What is needed here is an exact repetition of the records below, beginning at the line that has "let data := cstr message in" and stopping after the line that has "let localIceState := getIceState".

Records excerpted from a collection
::::

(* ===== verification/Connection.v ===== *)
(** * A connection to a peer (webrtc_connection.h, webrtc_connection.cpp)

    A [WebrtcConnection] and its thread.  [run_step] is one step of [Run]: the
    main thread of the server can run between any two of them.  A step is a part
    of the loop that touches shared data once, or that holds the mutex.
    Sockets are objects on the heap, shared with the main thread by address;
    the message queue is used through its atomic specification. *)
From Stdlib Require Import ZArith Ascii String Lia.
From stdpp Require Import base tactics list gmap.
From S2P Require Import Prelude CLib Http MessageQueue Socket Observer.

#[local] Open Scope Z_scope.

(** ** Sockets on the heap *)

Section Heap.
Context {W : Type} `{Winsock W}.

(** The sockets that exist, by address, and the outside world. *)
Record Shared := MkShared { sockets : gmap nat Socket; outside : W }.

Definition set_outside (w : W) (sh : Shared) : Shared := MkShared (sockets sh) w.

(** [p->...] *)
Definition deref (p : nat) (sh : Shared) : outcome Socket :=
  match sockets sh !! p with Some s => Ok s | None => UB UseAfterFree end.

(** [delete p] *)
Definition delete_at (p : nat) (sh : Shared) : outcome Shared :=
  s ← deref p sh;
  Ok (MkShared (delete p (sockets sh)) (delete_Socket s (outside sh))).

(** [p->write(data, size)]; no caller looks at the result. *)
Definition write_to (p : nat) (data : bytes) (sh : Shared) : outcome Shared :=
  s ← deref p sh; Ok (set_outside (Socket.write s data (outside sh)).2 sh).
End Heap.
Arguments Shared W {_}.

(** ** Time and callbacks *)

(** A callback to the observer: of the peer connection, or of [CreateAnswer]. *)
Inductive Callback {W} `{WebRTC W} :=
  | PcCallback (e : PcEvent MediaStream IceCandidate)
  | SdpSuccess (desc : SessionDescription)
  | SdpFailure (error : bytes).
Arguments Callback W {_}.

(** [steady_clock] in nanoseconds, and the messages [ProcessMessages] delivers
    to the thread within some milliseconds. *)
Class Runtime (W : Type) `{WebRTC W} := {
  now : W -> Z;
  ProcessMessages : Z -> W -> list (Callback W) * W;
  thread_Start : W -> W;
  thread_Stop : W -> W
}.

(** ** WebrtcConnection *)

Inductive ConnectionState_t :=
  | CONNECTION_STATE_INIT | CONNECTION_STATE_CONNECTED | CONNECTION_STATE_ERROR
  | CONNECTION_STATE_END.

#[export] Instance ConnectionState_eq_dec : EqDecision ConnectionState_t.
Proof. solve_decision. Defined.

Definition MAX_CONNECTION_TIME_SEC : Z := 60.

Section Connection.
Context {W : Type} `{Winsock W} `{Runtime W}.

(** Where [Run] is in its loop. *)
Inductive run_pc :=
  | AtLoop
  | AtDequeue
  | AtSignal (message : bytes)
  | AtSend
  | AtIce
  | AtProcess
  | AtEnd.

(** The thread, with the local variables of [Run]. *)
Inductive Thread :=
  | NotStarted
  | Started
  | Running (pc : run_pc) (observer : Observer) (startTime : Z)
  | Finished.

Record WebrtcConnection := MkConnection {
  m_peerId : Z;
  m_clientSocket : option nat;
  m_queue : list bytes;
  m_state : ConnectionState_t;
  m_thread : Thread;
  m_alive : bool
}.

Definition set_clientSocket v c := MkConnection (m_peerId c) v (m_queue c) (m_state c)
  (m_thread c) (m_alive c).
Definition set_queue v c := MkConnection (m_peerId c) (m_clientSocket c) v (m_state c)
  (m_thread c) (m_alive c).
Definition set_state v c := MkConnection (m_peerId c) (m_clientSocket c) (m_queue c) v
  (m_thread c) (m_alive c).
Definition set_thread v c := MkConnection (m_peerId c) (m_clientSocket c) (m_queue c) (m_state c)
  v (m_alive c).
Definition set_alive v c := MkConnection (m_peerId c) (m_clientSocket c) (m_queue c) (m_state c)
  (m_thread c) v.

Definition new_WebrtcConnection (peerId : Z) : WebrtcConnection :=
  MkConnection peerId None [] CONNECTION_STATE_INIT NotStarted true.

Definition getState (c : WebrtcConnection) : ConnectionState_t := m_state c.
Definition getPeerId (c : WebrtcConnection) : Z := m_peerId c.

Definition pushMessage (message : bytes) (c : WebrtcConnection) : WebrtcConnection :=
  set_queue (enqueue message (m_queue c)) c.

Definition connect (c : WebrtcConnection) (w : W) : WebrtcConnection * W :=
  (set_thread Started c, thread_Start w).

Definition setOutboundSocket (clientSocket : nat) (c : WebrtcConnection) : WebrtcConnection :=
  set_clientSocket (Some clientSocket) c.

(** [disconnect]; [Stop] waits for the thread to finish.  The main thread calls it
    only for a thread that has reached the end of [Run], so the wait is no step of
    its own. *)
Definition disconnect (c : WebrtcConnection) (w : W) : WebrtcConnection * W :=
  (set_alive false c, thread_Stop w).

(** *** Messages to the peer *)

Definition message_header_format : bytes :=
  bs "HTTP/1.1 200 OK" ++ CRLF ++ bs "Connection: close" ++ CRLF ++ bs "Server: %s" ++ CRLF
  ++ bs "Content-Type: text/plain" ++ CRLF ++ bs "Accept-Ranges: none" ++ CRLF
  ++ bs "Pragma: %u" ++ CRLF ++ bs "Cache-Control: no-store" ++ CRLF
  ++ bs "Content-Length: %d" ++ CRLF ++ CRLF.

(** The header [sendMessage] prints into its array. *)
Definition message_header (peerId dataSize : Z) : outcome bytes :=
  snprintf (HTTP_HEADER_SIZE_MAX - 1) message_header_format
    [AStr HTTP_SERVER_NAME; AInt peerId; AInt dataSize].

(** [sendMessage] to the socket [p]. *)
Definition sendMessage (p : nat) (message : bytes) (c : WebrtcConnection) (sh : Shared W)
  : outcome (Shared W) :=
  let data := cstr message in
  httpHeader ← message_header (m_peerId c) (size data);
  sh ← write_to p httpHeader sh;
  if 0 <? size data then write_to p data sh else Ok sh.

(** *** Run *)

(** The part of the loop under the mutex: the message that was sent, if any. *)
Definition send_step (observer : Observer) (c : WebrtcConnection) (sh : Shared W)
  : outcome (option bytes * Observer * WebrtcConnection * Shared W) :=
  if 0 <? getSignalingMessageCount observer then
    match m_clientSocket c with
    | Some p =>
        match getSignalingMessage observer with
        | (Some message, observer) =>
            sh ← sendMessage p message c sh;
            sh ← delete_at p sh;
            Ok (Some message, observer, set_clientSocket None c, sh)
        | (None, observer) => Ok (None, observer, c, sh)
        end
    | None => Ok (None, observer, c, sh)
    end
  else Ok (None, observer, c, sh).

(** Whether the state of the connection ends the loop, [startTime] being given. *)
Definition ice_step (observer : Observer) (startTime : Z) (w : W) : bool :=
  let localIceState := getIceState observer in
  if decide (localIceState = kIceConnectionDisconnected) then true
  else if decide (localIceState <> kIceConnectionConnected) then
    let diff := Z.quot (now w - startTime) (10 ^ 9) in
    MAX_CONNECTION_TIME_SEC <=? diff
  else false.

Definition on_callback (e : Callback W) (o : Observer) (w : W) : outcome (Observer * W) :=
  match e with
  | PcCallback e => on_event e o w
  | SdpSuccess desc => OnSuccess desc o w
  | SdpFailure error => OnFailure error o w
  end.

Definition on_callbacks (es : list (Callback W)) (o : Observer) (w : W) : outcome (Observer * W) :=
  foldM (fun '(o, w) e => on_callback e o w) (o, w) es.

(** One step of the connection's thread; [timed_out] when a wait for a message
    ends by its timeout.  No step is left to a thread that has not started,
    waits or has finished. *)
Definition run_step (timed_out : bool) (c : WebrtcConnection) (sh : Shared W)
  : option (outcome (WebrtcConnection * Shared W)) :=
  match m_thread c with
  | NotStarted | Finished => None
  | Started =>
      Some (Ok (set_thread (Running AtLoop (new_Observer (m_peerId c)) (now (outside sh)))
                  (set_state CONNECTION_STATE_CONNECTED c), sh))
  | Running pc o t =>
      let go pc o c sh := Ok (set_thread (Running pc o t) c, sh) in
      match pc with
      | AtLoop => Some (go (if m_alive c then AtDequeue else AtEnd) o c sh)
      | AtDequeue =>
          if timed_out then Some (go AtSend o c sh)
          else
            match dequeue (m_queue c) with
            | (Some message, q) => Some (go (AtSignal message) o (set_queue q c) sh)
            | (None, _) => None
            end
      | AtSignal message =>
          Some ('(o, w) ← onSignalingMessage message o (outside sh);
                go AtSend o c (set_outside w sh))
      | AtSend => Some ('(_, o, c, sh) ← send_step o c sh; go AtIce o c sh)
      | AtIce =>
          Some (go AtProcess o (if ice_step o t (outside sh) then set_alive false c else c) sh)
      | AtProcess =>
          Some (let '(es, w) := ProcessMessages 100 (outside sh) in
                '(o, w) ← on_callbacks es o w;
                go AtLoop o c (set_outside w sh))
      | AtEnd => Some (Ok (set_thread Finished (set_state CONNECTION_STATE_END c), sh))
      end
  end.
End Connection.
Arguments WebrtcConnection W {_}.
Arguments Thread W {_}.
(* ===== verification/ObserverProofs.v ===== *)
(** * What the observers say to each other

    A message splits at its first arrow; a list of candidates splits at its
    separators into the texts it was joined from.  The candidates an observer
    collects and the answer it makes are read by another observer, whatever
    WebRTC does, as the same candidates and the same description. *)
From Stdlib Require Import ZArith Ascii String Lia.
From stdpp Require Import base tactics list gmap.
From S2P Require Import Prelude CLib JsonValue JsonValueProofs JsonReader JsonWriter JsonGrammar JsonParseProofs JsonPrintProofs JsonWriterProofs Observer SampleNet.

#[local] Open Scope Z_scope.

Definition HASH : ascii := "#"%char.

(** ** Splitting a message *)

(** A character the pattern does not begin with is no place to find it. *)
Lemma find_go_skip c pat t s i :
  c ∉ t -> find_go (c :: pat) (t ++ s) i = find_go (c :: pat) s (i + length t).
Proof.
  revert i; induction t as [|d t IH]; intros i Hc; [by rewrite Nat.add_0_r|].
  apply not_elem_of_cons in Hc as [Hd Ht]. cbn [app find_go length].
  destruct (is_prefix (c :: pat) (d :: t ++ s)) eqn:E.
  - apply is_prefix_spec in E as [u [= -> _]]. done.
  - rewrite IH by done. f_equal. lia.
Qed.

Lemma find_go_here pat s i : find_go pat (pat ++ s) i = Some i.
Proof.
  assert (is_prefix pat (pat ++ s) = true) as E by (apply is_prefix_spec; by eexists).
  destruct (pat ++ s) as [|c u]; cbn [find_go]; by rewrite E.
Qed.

::::

Response area:
  let data := cstr message in
  httpHeader ← message_header (m_peerId c) (size data);
  sh ← write_to p httpHeader sh;
  if 0 <? size data then write_to p data sh else Ok sh.

(** *** Run *)

(** The part of the loop under the mutex: the message that was sent, if any. *)
Definition send_step (observer : Observer) (c : WebrtcConnection) (sh : Shared W)
  : outcome (option bytes * Observer * WebrtcConnection * Shared W) :=
  if 0 <? getSignalingMessageCount observer then
    match m_clientSocket c with
    | Some p =>
        match getSignalingMessage observer with
        | (Some message, observer) =>
            sh ← sendMessage p message c sh;
            sh ← delete_at p sh;
            Ok (Some message, observer, set_clientSocket None c, sh)
        | (None, observer) => Ok (None, observer, c, sh)
        end
    | None => Ok (None, observer, c, sh)
    end
  else Ok (None, observer, c, sh).

(** Whether the state of the connection ends the loop, [startTime] being given. *)
Definition ice_step (observer : Observer) (startTime : Z) (w : W) : bool :=
  let localIceState := getIceState observer in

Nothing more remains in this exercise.